Average Throws Needed for All Dice Points to Appear

[Ed Wiggins]

Dice---How many throws?

How many throws of a pair of 6-sided dice are required (on average) for all points (2 through 12) to appear?

My simulation program says between 55 and 60, but I am more interested in knowing how to derive the answer by calculating probabilities.

 

[Tide]

This is a variation of the so-called Coupon Collectors Problem (see, e.g. http://rec-puzzles.org/sol.pl/probability/coupon ).
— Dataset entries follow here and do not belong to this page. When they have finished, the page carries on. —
Lemma twp_bind {A B} (m : Prog W A) (k : A -> Prog W B) Q w :
  twp m (fun a => twp (k a) Q) w -> twp (m ≫= k) Q w.
Proof. unfold twp, mbind, prog_bind. by destruct (m w) as [[]|]. Qed.

Lemma twp_mono {A} (m : Prog W A) (P Q : A -> W -> Prop) w :
  twp m P w -> (forall a w', P a w' -> Q a w') -> twp m Q w.
Proof. unfold twp. destruct (m w) as [[]|]; auto. Qed.

(** A run that ends and satisfies its partial specification. *)
Lemma twp_of_wlp {A} (m : Prog W A) (P Q : A -> W -> Prop) w :
  twp m P w -> wlp m Q w -> twp m (fun a w' => P a w' /\ Q a w') w.
Proof. unfold twp, wlp. by destruct (m w) as [[]|]. Qed.

Lemma twp_wlp {A} (m : Prog W A) Q w : twp m Q w -> wlp m Q w.
Proof. unfold twp, wlp. by destruct (m w) as [[]|]. Qed.

Lemma twp_conj {A} (m : Prog W A) (P Q : A -> W -> Prop) w :
  twp m P w -> twp m Q w -> twp m (fun a w' => P a w' /\ Q a w') w.
Proof. intros HP HQ%twp_wlp. by apply twp_of_wlp. Qed.

Lemma twp_run {A} (m : Prog W A) Q w : twp m Q w -> exists a w', m w = Some (a, w') /\ Q a w'.
Proof. unfold twp. destruct (m w) as [[a w']|]; [eauto|done]. Qed.

(** ** Programs that respect a relation between the worlds before and after *)

Definition respects (R : W -> W -> Prop) {A} (m : Prog W A) : Prop :=
  forall w, wlp m (fun _ => R w) w.

Context (R : W -> W -> Prop) `{!PreOrder R}.

Lemma respects_ret {A} (a : A) : respects R (mret a).
Proof. intros w. apply wlp_ret. reflexivity. Qed.

Lemma respects_bind {A B} (m : Prog W A) (k : A -> Prog W B) :
  respects R m -> (forall a, respects R (k a)) -> respects R (m ≫= k).
Proof.
  intros Hm Hk w. apply wlp_bind. eapply wlp_mono; [apply Hm|]. intros a w' HR.
  eapply wlp_mono; [apply Hk|]. intros b w'' HR'. by transitivity w'.
Qed.

Lemma respects_gets {A} (f : W -> A) : respects R (gets f).
Proof. intros w. apply wlp_gets. reflexivity. Qed.

Lemma respects_stuck {A} : respects R (stuck (A := A)).
Proof. intros w. done. Qed.

Lemma respects_when b m : respects R m -> respects R (when b m).
Proof. destruct b; [done|]. intros _. apply respects_ret. Qed.

Lemma respects_for_each {A} (f : A -> Prog W unit) l :
  (forall a, respects R (f a)) -> respects R (for_each f l).
Proof.
  intros Hf. induction l as [|a l IH]; [apply respects_ret|]. by apply respects_bind.
Qed.
End Rules.

(** ** Programs that always return *)

Definition returns {W A} (m : Prog W A) : Prop := forall w, twp m (fun _ _ => True) w.

Lemma returns_ret {W A} (a : A) : returns (W := W) (mret a).
Proof. done. Qed.

Lemma returns_bind {W A B} (m : Prog W A) (k : A -> Prog W B) :
  returns m -> (forall a, returns (k a)) -> returns (m ≫= k).
Proof.
  intros Hm Hk w. apply twp_bind. eapply twp_mono; [apply Hm|]. intros a w' _. apply Hk.
Qed.

Lemma returns_gets {W A} (f : W -> A) : returns (gets f).
Proof. done. Qed.

Lemma returns_modify {W} (f : W -> W) : returns (modify f).
Proof. done. Qed.

Lemma returns_twp {W A} (m : Prog W A) Q w : returns m -> wlp m Q w -> twp m Q w.
Proof. intros Hm. specialize (Hm w). revert Hm. unfold twp, wlp. by destruct (m w) as [[]|]. Qed.

(** ** Programs that return and relate the worlds before and after *)

Definition ensures {W} (R : W -> W -> Prop) {A} (m : Prog W A) : Prop := forall w, twp m (fun _ => R w) w.

Section Ensures.
Context {W : Type} (R : W -> W -> Prop) `{!PreOrder R}.

Lemma ensures_bind {A B} (m : Prog W A) (k : A -> Prog W B) :
  ensures R m -> (forall a, ensures R (k a)) -> ensures R (m ≫= k).
Proof.
  intros Hm Hk w. apply twp_bind. eapply twp_mono; [apply Hm|]. intros a w1 H1.
  eapply twp_mono; [apply Hk|]. intros b w2 H2. by transitivity w1.
Qed.

Lemma ensures_ret {A} (a : A) : ensures R (mret a).
Proof. intros w. apply twp_ret. reflexivity. Qed.

Lemma ensures_gets {A} (f : W -> A) : ensures R (gets f).
Proof. intros w. exact (reflexivity w). Qed.

Lemma ensures_modify f : (forall w, R w (f w)) -> ensures R (modify f).
Proof. intros Hf w. exact (Hf w). Qed.

Lemma ensures_when b (m : Prog W unit) : ensures R m -> ensures R (when b m).
Proof. destruct b; [done|]. intros _. apply ensures_ret. Qed.

Lemma ensures_for_each {A} (f : A -> Prog W unit) l :
  (forall a, a ∈ l -> ensures R (f a)) -> ensures R (for_each f l).
Proof.
  induction l as [|a l IH]; intros Hf; [apply ensures_ret|]. cbn.
  apply ensures_bind; [apply Hf; set_solver|]. intros u. apply IH. set_solver.
Qed.
End Ensures.

Lemma ensures_mono {W} (R R' : W -> W -> Prop) {A} (m : Prog W A) :
  ensures R m -> (forall w w', R w w' -> R' w w') -> ensures R' m.
Proof. intros Hm Hr w. eapply twp_mono; [apply Hm|]. intros a w'. apply Hr. Qed.

Create HintDb swink.
#[export] Hint Resolve returns_ret returns_gets returns_modify : swink.
#[export] Hint Resolve u64_add_lt wlp_ret wlp_gets wlp_modify wlp_stuck : swink.
#[export] Hint Rewrite @filtermap_app @sum_by_app @filtermap_Some : swink.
Your problem is harder because the probabilities are not all the same for the different "coupons."

 

[metacristi]

How many throws of a pair of 6-sided dice are required (on average) for all points (2 through 12) to appear?

My simulation program says between 55 and 60, but I am more interested in knowing how to derive the answer by calculating probabilities.

I do not think that the average is so high.If X is the event representing the number of points which appear when a pair of dice is thrown then we have the distribution (it is the sum of 2 distributions for single die throws) :

i

2 ---> P[2]=1/36

3 ---> P[3]=2/36

4 ---> P[4]=3/36

5 ---> P[5]=4/36

6 ---> P[6]=5/36

7 ---> P[7]=6/36

8 ---> P[8]=5/36

9 ---> P[9]=4/36

10 ---> P[10]=3/36

11 ---> P[11]=2/36

12 ---> P[12]=1/36

If N is the number of throws the mean value for the apparition of different outcomes 'i';i=from 2 to 12 is N*P.Thus the average number of throws required for the appearance,at least once,of all outcomes is given by the outcomes having the least chance of appearance (sum 2 and 12) from the inequation: N/36 ≥ 1,that is the required N is 36.

 

[Hurkyl]

There's a lot of handwaving in that argument, and it's wrong. Try applying it to a simlpe case: on average, how many flips of a coin before you get both a heads and a tails?

 

[metacristi]

My time,not yours,I do not appreciate the side comments.And yes you are right,I'm wrong overall (but not the distribution I have written).